Zu den Einrichtungen, die sich in der Covid19-Krise bewähren, gehört ganz ohne Zweifel die römisch-katholische Amtskirche. Auf allen Ebenen. Schnell, viel schneller als der den Vatikan umgebende Staat Italien, haben die Bischöfe im Stiefelstaat auf Krisenmodus umgeschaltet. „Participatio actuosa„: Das geschieht seit der Aschermittwoch-Woche fast ausschließlich über Medien.
Der Streit um die „ausgeschlossenen Gläubigen“ bzw. um die angeblichen „allein gefeierten Messen“ ist großteils eine rhetorische Konstruktion im binnenkirchlichen Krieg der Standpunkte. Natürlich haben fast alle Katholiken in Europa (und anderswo auf der Welt) auf schmerzliche Weise Ostern „anders“ gefeiert als sie es sonst tun. Und wir nehmen auch weiterhin auf eine „eingeschränkte“ Art an den Sakramenten teil. Aber viele, sehr viele Gläubige „partizipieren“ ungebrochen am Geheimnis ihres Glaubens.
Eucharistische Anbetung: Minutenlange Stille
Die kleine und relativ junge Fernsehanstalt TV2000 der italienischen Bischofskonferenz meldete am Osterdienstag rekordverdächtige Zahlen: Über den Sender hätten in der Krise bisher rund 14 Millionen Menschen nur an der Frühmesse des Papstes in St. Marta und am täglichen Rosenkranz teilgenommen. RAI1, das Flaggschiff des staatlichen Fernsehens in Italien, hat sich inzwischen an die Übertragung angeschlossen und erreicht mit dem täglichen Gottesdienst von Papst Franziskus traumhafte Einschaltquoten von 25%. Zu Erinnerung: Die relativ kurz gehaltene Frühmesse beendet der Pontifex jeden Tag mit der Aussetzung des Allerheiligsten. Minutenlang verweilen Millionen Gläubige nur in dessen Betrachtung. Um für eine eucharistische Anbetung vergleichbare Zahlen an Teilnehmern zu finden, muss man in die Zeit von Benedikt XVI. zurückschauen: zu den Weltjugendtagen in Köln (2005) und Madrid (2011).
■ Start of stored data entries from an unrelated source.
(** A record with a path carries one string, whose first segment is the
    key [k] the record is listed under. *)
Definition path_ok (k : string) (r : value) : bool :=
  match path_of r with
  | None => true
  | Some [VStr s] =>
      match head (segments s) with
      | Some k' => String.eqb k' k && String.prefix (k +:+ "::") s
      | None => false
      end
  | Some _ => false
  end.

(** ** Several loads, and what a load depends on *)

(** [typeof v === "function"] *)
Definition is_function (v : value) : bool :=
  match v with VFun _ => true | _ => false end.

(** Fragments of this shape, each with its own table, run one after the
    other by one caller; the run stops at the first load that throws. *)
Fixpoint load_all (host : host_env) (ts : list value) : JS unit :=
  match ts with
  | [] => mret ()
  | t :: rest => dispatch host t ;; load_all host rest
  end.

(** The hook [f] always returns, and leaves itself installed. *)
Definition hook_stays (host : host_env) (f : fid) : Prop :=
  ∀ args w, get_prop w register_implementors = VFun f →
    ∃ v w', host f args w = (Normal v, w')
            ∧ get_prop w' register_implementors = VFun f.

(** Two hosts that differ at most in the values their functions return. *)
Definition same_but_results (host1 host2 : host_env) : Prop :=
  ∀ f args w,
    (host1 f args w).2 = (host2 f args w).2
    ∧ discard (host1 f args w).1 = discard (host2 f args w).1.

(** A host whose functions all return [v] and touch nothing. *)
Definition answering_host (v : value) : host_env := λ _ _ w, (Normal v, w).

(** The strings among a list of values. *)
Definition strings_of (vs : list value) : list string :=
  omap (λ v, match v with VStr s => Some s | _ => None end) vs.

(** The markup strings of a table, [r[0]] for each record [r]. *)
Definition all_markups (t : value) : list string :=
  strings_of ((λ kr, index kr.2 0) <$> records t).

(** The path strings of a table, the elements of [r[2]] for each record. *)
Definition all_paths (t : value) : list string :=
  strings_of (concat (omap (λ kr, path_of kr.2) (records t))).

(** [t[k].length] *)
Definition length_at (k : string) (t : value) : option nat :=
  match field k t with
  | Some (VArr rs) => Some (length rs)
  | _ => None
  end.

(** A hook's exception reaches the caller as it is, and the pending slot
    reads after the load as it did before. *)
Definition thrown_and_slot_kept (host : host_env) (w : window) : Prop :=
  ∀ f e w',
    get_prop w register_implementors = VFun f →
    host f [implementors] w = (Throw e, w') →
    completion_of (script host w) = Throw e
    ∧ window_of (script host w) !! pending_implementors = w !! pending_implementors.

(** A host whose functions all assign the pending slot and then throw. *)
Definition assigning_thrower : host_env :=
  λ _ _ w, (Throw (VStr "boom"), <[pending_implementors := VStr "touched"]> w).

(** ** How [dispatch] runs *)

(** Unfolds the monad down to the reads of [window] and the host calls. *)
Ltac run_js :=
  cbv [script dispatch mbind JS_bind mret JS_ret read write call].

Section Dispatch.

Variable host : host_env.

Lemma dispatch_falsy (t : value) (w : window) :
  truthy (get_prop w register_implementors) = false →
  dispatch host t w
  = (Normal (), <[pending_implementors := t]> w, [EvWrite pending_implementors t]).
Proof.
  intros Hf. run_js. now rewrite Hf.
Qed.

Lemma dispatch_function (t : value) (w : window) (f : fid) :
  get_prop w register_implementors = VFun f →
  dispatch host t w
  = (discard (host f [t] w).1, (host f [t] w).2, [EvCall f [t]]).
Proof.
  intros Hf. run_js. rewrite Hf. cbn [truthy]. rewrite Hf.
  destruct (host f [t] w) as [[v | e] w']; reflexivity.
Qed.

Lemma dispatch_not_callable (t : value) (w : window) :
  truthy (get_prop w register_implementors) = true →
  (∀ f, get_prop w register_implementors ≠ VFun f) →
  dispatch host t w = (Throw type_error, w, []).
Proof.
  intros Ht Hn. run_js. rewrite Ht.
  destruct (get_prop w register_implementors) eqn:E; try reflexivity.
  now destruct (Hn f).
Qed.

(** The write of the pending slot leaves the hook reference alone. *)
Lemma hook_after_write (t : value) (w : window) :
  get_prop (<[pending_implementors := t]> w) register_implementors
  = get_prop w register_implementors.
Proof.
  unfold get_prop. now rewrite lookup_insert_ne.
Qed.

End Dispatch.

(** ** The dispatch: register now or defer *)

(** C1, as stated, fails where the hook reference is truthy but not a
    function: with [window.register_implementors = 1] the test passes, the
    call raises a TypeError, and the load ends having neither invoked a
    hook nor written the pending slot. *)
Lemma truthy_non_function_no_effect :
  truthy (get_prop (window_with_hook (VNum 1)) register_implementors) = true
  ∧ script quiet_host (window_with_hook (VNum 1))
    = (Throw type_error, window_with_hook (VNum 1), [])
  ∧ ¬ exactly_one_effect quiet_host (window_with_hook (VNum 1)).
Proof.
  assert (Hrun : script quiet_host (window_with_hook (VNum 1))
                 = (Throw type_error, window_with_hook (VNum 1), [])).
  { apply dispatch_not_callable; [reflexivity | intros f Hf; discriminate Hf]. }
  split; [reflexivity | split; [exact Hrun |]].
  intros [[(f & Hf & _) | Hw] _].
  - discriminate Hf.
  - rewrite Hrun in Hw. discriminate Hw.
Qed.

(** C1 (amended): for every initial state whose hook reference is falsy or
    a function, the load performs exactly one of the two effects, the call
    of the hook with the table or the write of the table into the pending
    slot, and the truthiness of the reference alone selects which. *)
Theorem one_effect_per_load (host : host_env) (w : window) :
  (truthy (get_prop w register_implementors) = false
   ∨ ∃ f, get_prop w register_implementors = VFun f) →
  exactly_one_effect host w.
Proof.
  intros [Hfalsy | [f Hf]]; unfold exactly_one_effect, script.
  - rewrite (dispatch_falsy host _ _ Hfalsy). cbn [trace_of snd].
    rewrite Hfalsy. split; [now right |].
    split; split; try discriminate; intros H; try reflexivity.
    now destruct H.
  - rewrite (dispatch_function host _ _ _ Hf). cbn [trace_of snd].
    rewrite Hf. split; [left; now exists f |].
    split; split; try discriminate; intros H; try reflexivity.
    now destruct H.
Qed.

Lemma one_effect_per_load_witness :
  (truthy (get_prop (window_with_hook (VFun 7)) register_implementors) = false
   ∨ ∃ f, get_prop (window_with_hook (VFun 7)) register_implementors = VFun f)
  ∧ exactly_one_effect quiet_host (window_with_hook (VFun 7)).
Proof.
  assert (H : truthy (get_prop (window_with_hook (VFun 7)) register_implementors) = false
              ∨ ∃ f, get_prop (window_with_hook (VFun 7)) register_implementors = VFun f)
    by (right; exists 7%nat; reflexivity).
  split; [exact H | exact (one_effect_per_load quiet_host _ H)].
Defined.

(** C2, as stated, fails for a hook reference that is defined but falsy:
    with [window.register_implementors = null] nothing is called and the
    pending slot is overwritten. *)
Lemma defined_null_hook_not_called :
  hook_defined (window_with_hook VNull)
  ∧ calls (trace_of (script quiet_host (window_with_hook VNull))) = []
  ∧ window_of (script quiet_host (window_with_hook VNull)) !! pending_implementors
    = Some implementors
  ∧ window_with_hook VNull !! pending_implementors = None
  ∧ ¬ called_once_slot_kept quiet_host (window_with_hook VNull).
Proof.
  assert (Hrun : script quiet_host (window_with_hook VNull)
                 = (Normal (),
                    <[pending_implementors := implementors]> (window_with_hook VNull),
                    [EvWrite pending_implementors implementors])).
  { apply dispatch_falsy. reflexivity. }
  split; [intros H; discriminate H |].
  rewrite Hrun. cbn [trace_of window_of fst snd].
  split; [reflexivity |].
  split; [apply lookup_insert_eq |].
  split; [reflexivity |].
  intros [(f & Hf & _) _]. discriminate Hf.
Qed.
Natürlich ist nach katholischer Auffassung die Übertragung einer Messe nicht dasselbe wie eine physische Teilnahme daran. Immerhin ist Teilnahme an der Messe keine Privatangelegenheit, sondern immer als ein Gemeinschaftsakt zu verstehen. Der italienische Priester, Theologe und Journalist, Antonio Rizzolo, hat sich in einem Beitrag von 2015 für die internationale Online-Publikation aleteia.org der Frage nach der Gültigkeit von übertragenen Gottesdiensten angenommen.
Wer durch ernsthafte Gründe in seiner Bewegungsfreiheit eingeschränkt ist, für den gilt die sonn- und festtägliche Verpflichtung zur Messteilnahme nicht. Aber „die Teilnahme an der Messe“ sei nicht nur eine Frage der juristischen Sonntagspflicht. Vielmehr sei sie sowohl das „Geschenk der Begegnung mit dem Herrn“ als auch „der Begegnung mit seinem Leib, der Kirche“, schreibt Rizzolo und verweist auf eine „Pastorale Erklärung“ der italienischen Bischofskonferenz aus dem Jahr 1984 („Il Giorno del Signore„, auf Deutsch „Der Tag des Herrn“):
„Die Messe im Fernsehen wird häufig mit Beteiligung und Andacht vom kranken Menschen, vom alten Menschen oder von jemandem, der nicht persönlich in die Kirche gehen kann, erlebt. Und gerade dem letzteren kann sie einen spirituell sehr nützlichen Dienst anbieten.“
Dass „ernsthafte Gründe“ vorliegen, dürfte von niemandem bezweifelt werden. Dass das nicht nur irgendwelche Staatslenker so sehen, sondern die Bischöfe, denen in Glaubensfragen die Entscheidung zukommt, ebenso. Dass es sich um zeitlich begrenzte Maßnahmen handelt und nicht einfach der Kirchenraum mit dem Fernsehgerät ausgetauscht wird, ist auch klar. Aus der Viruszeit eine Frage des Feststehens im Glauben zu machen, ist theologisch unhaltbar. Und Millionen Menschen leben es tagtäglich anders.